Your task
Each line holding the word "bool" must appear in the answer, copied from the entries.

☆ ☆ ☆ ☆ ☆

(** [i.constructor !== Object] holds of every object of the fragment, so the
    [instanceof] test is always evaluated. *)
Definition cast (items : value) (ctor : arg) : result value :=
  Ok (generator (for_of_value
    (fun (_ : unit) i =>
       if negb (is_object i)
       then stepping (call_literal ctor i) (fun v =>
            if strict_eq v VNaN || strict_eq v VNull
            then Raise [] InvalidCast
            else Continue [v] tt)
       else stepping (instance_of i ctor) (fun b =>
            if negb b then Raise [] InvalidCast else Continue [i] tt))
    tt items)).

Definition select (items : value) (selector : arg) : result value :=
  Ok (generator (for_of_value
    (fun (_ : unit) i =>
       stepping (call_func selector [i]) (fun v => Continue [v] tt))
    tt items)).

Definition selectMany (items : value) (selector : arg) : result value :=
  Ok (generator (for_of_value
    (fun (_ : unit) i =>
       stepping (call_func selector [i]) (fun inner =>
       match snd (iterate inner) with
       | None => Continue (fst (iterate inner)) tt
       | Some err => Raise (fst (iterate inner)) err
       end))
    tt items)).

(** The inner loop runs over [os] once per item; the loop state is [os] as
    the next turn finds it. *)
Definition joinWith (items : value) (other thisKey otherKey selector : arg)
    : result value :=
  Ok (generator (
    try (getArray other) (fun os =>
    for_of_value
      (fun (os : value) i =>
         stepping (call_func thisKey [i]) (fun k =>
         let inner :=
           for_of_value
             (fun (_ : unit) o =>
                stepping (call_func otherKey [o]) (fun ok =>
                if deepEqual ok k
                then stepping (call_func selector [i; o]) (fun r =>
                     Continue [r] tt)
                else Continue [] tt))
             tt os in
         match snd inner with
         | Ok _ => Continue (fst inner) (drained os)
         | Throw err => Raise (fst inner) err
         end))
      os items))).

Fixpoint filterM (p : value -> result bool) (xs : list value)
    : result (list value) :=
  match xs with
  | [] => Ok []
  | x :: xs' =>
      b <- p x ;;
      ys <- filterM p xs' ;;
      Ok (if b then x :: ys else ys)
  end.

(** What the helper object of [filter] on a generator yields: the items
    [p] accepts, up to the first on which [p] throws. *)
Fixpoint filter_run (p : value -> result bool) (ys : list value)
    (e : option error) : list value * option error :=
  match ys with
  | [] => ([], e)
  | y :: ys' =>
      match p y with
      | Throw err => ([], Some err)
      | Ok b =>
          let (zs, e') := filter_run p ys' e in
          (if b then y :: zs else zs, e')
      end
  end.

(** [o.filter(p)].  On an array the callback runs at once and the result
    is an array.  On a generator the result is a helper object that has
    pulled nothing yet; it is denoted by what it yields when it is the
    first to pull from the generator. *)
Definition filter_of (o : value) (p : value -> result bool) : result value :=
  match o with
  | VArr xs | VGroup _ xs => ys <- filterM p xs ;; Ok (VArr ys)
  | VGen ys e => Ok (VGen (fst (filter_run p ys e)) (snd (filter_run p ys e)))
  | _ => Throw TypeError
  end.

Definition groupJoin (items : value) (other thisKey otherKey selector : arg)
    : result value :=
  Ok (generator (
    try (getArray other) (fun os =>
    for_of_value
      (fun (_ : unit) i =>
         stepping (call_func thisKey [i]) (fun k =>
         stepping (_ <- get_func selector ;;
                   ys <- filter_of os (fun o => ok <- call_func otherKey [o] ;;
                                                Ok (deepEqual ok k)) ;;
                   call_func selector [i; ys])
                  (fun r => Continue [r] tt)))
      tt items))).

(** The loop state of [take] and [skip] is the counter [i]. *)
Definition take_turn (count : arg) (i : Z) (item : value) : step Z :=
  stepping (get_literal count) (fun n =>
  if js_le (VNum (i + 1)) n
  then Continue [item] (i + 1)
  else Break [] (i + 1)).

Definition take (items : value) (count : arg) : result value :=
  Ok (generator (for_of_value (take_turn count) 0 items)).

Definition takeWhile (items : value) (predicate : arg) : result value :=
  Ok (generator (for_of_value
    (fun (_ : unit) i =>
       stepping (call_func predicate [i]) (fun b =>
       if truthy b then Continue [i] tt else Break [] tt))
    tt items)).

Definition skip (items : value) (count : arg) : result value :=
  Ok (generator (for_of_value
    (fun (i : Z) item =>
       stepping (get_literal count) (fun n =>
       Continue (if js_gt (VNum (i + 1)) n then [item] else []) (i + 1)))
    0 items)).

Definition skipWhile (items : value) (predicate : arg) : result value :=
  Ok (generator (for_of_value
    (fun (_ : unit) i =>
       stepping (call_func predicate [i]) (fun b =>
       if truthy b then Break [] tt else Continue [i] tt))
    tt items)).

(** A group under construction: its [key] property and its items. *)
Definition group : Type := (value * list value)%type.

Definition group_value (g : group) : value := VGroup (fst g) (snd g).

(** [groups.find(g => deepEqual(g.key, k))] followed by [a.push(i)] on the
    group found; [None] when [find] returns [undefined]. *)
Fixpoint push_to_group (k i : value) (groups : list group)
    : option (list group) :=
  match groups with
  | [] => None
  | g :: rest =>
      if deepEqual (fst g) k
      then Some ((fst g, snd g ++ [i]) :: rest)
      else option_map (cons g) (push_to_group k i rest)
  end.

(** One turn of the first loop of [groupBy]. *)
Definition groupBy_turn (groups : list group) (k i : value) : list group :=
  match push_to_group k i groups with
  | None => groups ++ [(k, [])]
  | Some groups' => groups'
  end.

Definition groupBy_groups (keySelector : arg) (items : value)
    : list value * result (list group) :=
  for_of_value
    (fun (groups : list group) i =>
       stepping (call_func keySelector [i]) (fun k =>
       Continue [] (groupBy_turn groups k i)))
    [] items.

Definition groupBy (items : value) (keySelector valueSelector : arg)
    : result value :=
  Ok (generator (
    and_then (groupBy_groups keySelector items) (fun groups =>
    for_of
      (fun (_ : unit) g =>
         stepping (call_func valueSelector [g]) (fun v => Continue [v] tt))
      tt (map group_value groups) None))).

(** The inner loop of [distinct], over [items[j]] for [j] from [i] on:
    whether it is left by [break]. *)
Fixpoint distinct_inner (comparer : arg) (i1 : value) (xs : list value)
    : result bool :=
  match xs with
  | [] => Ok false
  | i2 :: rest =>
      f <- get_func comparer ;;
      if match f with
         | Some g => truthy (g [i1; i2])
         | None => loose_eq i1 i2
         end
      then Ok true
      else distinct_inner comparer i1 rest
  end.

(** The outer loop of [distinct]; [xs] is [items] from index [i] on, so the
    inner loop, which starts at [j = i], runs over all of [xs]. *)
Fixpoint distinct_outer (comparer : arg) (xs : list value)
    : list value * result unit :=
  match xs with
  | [] => ([], Ok tt)
  | i1 :: rest =>
      match distinct_inner comparer i1 (i1 :: rest) with
      | Throw err => ([], Throw err)
      | Ok broke =>
          let (ys, r) := distinct_outer comparer rest in
          ((if broke then [] else [i1]) ++ ys, r)
      end
  end.

(** [i < items.length] is false from the start when [items] has no numeric
    [length]. *)
Definition distinct (items : value) (comparer : arg) : result value :=
  Ok (generator (
    try (length_of items) (fun _ =>
    match items with
    | VArr xs | VGroup _ xs => distinct_outer comparer xs
    | _ => ([], Ok tt)
    end))).

Definition concatWith (items : value) (other : arg) : result value :=
  Ok (generator (
    try (getArray other) (fun os =>
    and_then
      (for_of_value (fun (_ : unit) i => Continue [i] tt) tt items)
      (fun _ => for_of_value (fun (_ : unit) o => Continue [o] tt) tt os)))).

(** [Math.min(a, b)], [None] for [NaN]. *)
Definition math_min (a b : value) : option Z :=
  match to_number a, to_number b with
  | Some x, Some y => Some (Z.min x y)
  | _, _ => None
  end.

(** The values [i] takes in [for (i = 0; i < l; i++)]. *)
Definition range (l : option Z) : list value :=
  match l with
  | Some n => map (fun i => VNum (Z.of_nat i)) (seq 0 (Z.to_nat n))
  | None => []
  end.

(** The second argument of the selector is [other[i]], read from the part
    argument [other] and not from the array [os]. *)
Definition zip (items : value) (other selector : arg) : result value :=
  Ok (generator (
    try (getArray other) (fun os =>
    try (li <- length_of items ;;
         lo <- length_of os ;;
         Ok (math_min li lo)) (fun l =>
    for_of
      (fun (_ : unit) i =>
         stepping (a <- get_property items i ;;
                   call_func selector
                     [a; match other with
                         | Some p => part_argument_get p i
                         | None => VUndefined
                         end])
                  (fun r => Continue [r] tt))
      tt (range l) None)))).

(** [s.has(x)] for a [Set] holding the items [s]. *)
Definition set_has (s : list value) (x : value) : bool :=
  existsb (same_object x) s.

(** The body shared by the three set operators: yield an item the first
    time it is met, when [keep] accepts it. *)
Definition set_turn (keep : value -> bool) (s : list value) (i : value)
    : step (list value) :=
  if keep i && negb (set_has s i)
  then Continue [i] (s ++ [i])
  else Continue [] s.

Definition union (items : value) (other : arg) : result value :=
  Ok (generator (
    and_then (for_of_value (set_turn (fun _ => true)) [] items) (fun s =>
    try (getArray other) (fun os =>
    for_of_value (set_turn (fun _ => true)) s os)))).

(** [new Set(o)]: [undefined] and [null] give the empty set, anything else
    is iterated. *)
Definition new_set (o : value) : result (list value) :=
  match o with
  | VUndefined | VNull => Ok []
  | _ => match snd (iterate o) with
         | None => Ok (fst (iterate o))
         | Some err => Throw err
         end
  end.

Definition intersect (items : value) (other : arg) : result value :=
  Ok (generator (
    try (o <- getArray other ;; new_set o) (fun os =>
    for_of_value (set_turn (fun i => set_has os i)) [] items))).

Definition except (items : value) (other : arg) : result value :=
  Ok (generator (
    try (o <- getArray other ;; new_set o) (fun os =>
    for_of_value (set_turn (fun i => negb (set_has os i))) [] items))).

Definition defaultIfEmpty (items : value) : result value :=
  Ok (if truthy items then items else VArr []).

(** The values [i] takes in [for (i = len; i >= 0; i--)]. *)
Definition countdown (len : value) : list value :=
  match to_number len with
  | Some n => map (fun i => VNum (Z.of_nat i)) (rev (seq 0 (Z.to_nat (n + 1))))
  | None => []
  end.

Definition reverse (items : value) : result value :=
  Ok (generator (
    try (length_of items) (fun len =>
    for_of
      (fun (_ : unit) i =>
         stepping (get_property items i) (fun x => Continue [x] tt))
      tt (countdown len) None))).

(** ** The operator library: terminal operators *)

(** [!predicate.func || predicate.func(i)]. *)
Definition matches_or_absent (f : option fn) (i : value) : bool :=
  match f with
  | Some g => truthy (g [i])
  | None => true
  end.

Fixpoint getFirst_loop (predicate : arg) (xs : list value)
    (e : option error) : result (bool * value) :=
  match xs with
  | [] => match e with
          | Some err => Throw err
          | None => Ok (false, VNull)
          end
  | i :: xs' =>
      f <- get_func predicate ;;
      if matches_or_absent f i then Ok (true, i)
      else getFirst_loop predicate xs' e
  end.

Definition getFirst (items : value) (predicate : arg)
    : result (bool * value) :=
  getFirst_loop predicate (fst (iterate items)) (snd (iterate items)).

Definition first (items : value) (predicate : arg) : result value :=
  len <- length_of items ;;
  if negb (truthy len) then Throw EmptySequence
  else
    r <- getFirst items predicate ;;
    if negb (fst r) then Throw NoMatch else Ok (snd r).

Definition firstOrDefault (items : value) (predicate : arg) : result value :=
  r <- getFirst items predicate ;; Ok (snd r).

(** [for (let i = items.length - 1; i >= 0; i--)] runs over the items of an
    array from the last one down, and not at all when [items.length] is not
    a number. *)
Definition getLast (items : value) (predicate : arg)
    : result (bool * value) :=
  _ <- length_of items ;;
  match items with
  | VArr xs | VGroup _ xs => getFirst_loop predicate (rev xs) None
  | _ => Ok (false, VNull)
  end.

Definition last (items : value) (predicate : arg) : result value :=
  len <- length_of items ;;
  if negb (truthy len) then Throw EmptySequence
  else
    r <- getLast items predicate ;;
    if negb (fst r) then Throw NoMatch else Ok (snd r).

Definition lastOrDefault (items : value) (predicate : arg) : result value :=
  r <- getLast items predicate ;; Ok (snd r).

☆ ☆ ☆ ☆ ☆

Task solution
Fixpoint filterM (p : value -> result bool) (xs : list value)
Fixpoint filter_run (p : value -> result bool) (ys : list value)
Definition filter_of (o : value) (p : value -> result bool) : result value :=
    : result bool :=
Definition set_has (s : list value) (x : value) : bool :=
Definition set_turn (keep : value -> bool) (s : list value) (i : value)
Definition matches_or_absent (f : option fn) (i : value) : bool :=
    (e : option error) : result (bool * value) :=
    : result (bool * value) :=
    : result (bool * value) :=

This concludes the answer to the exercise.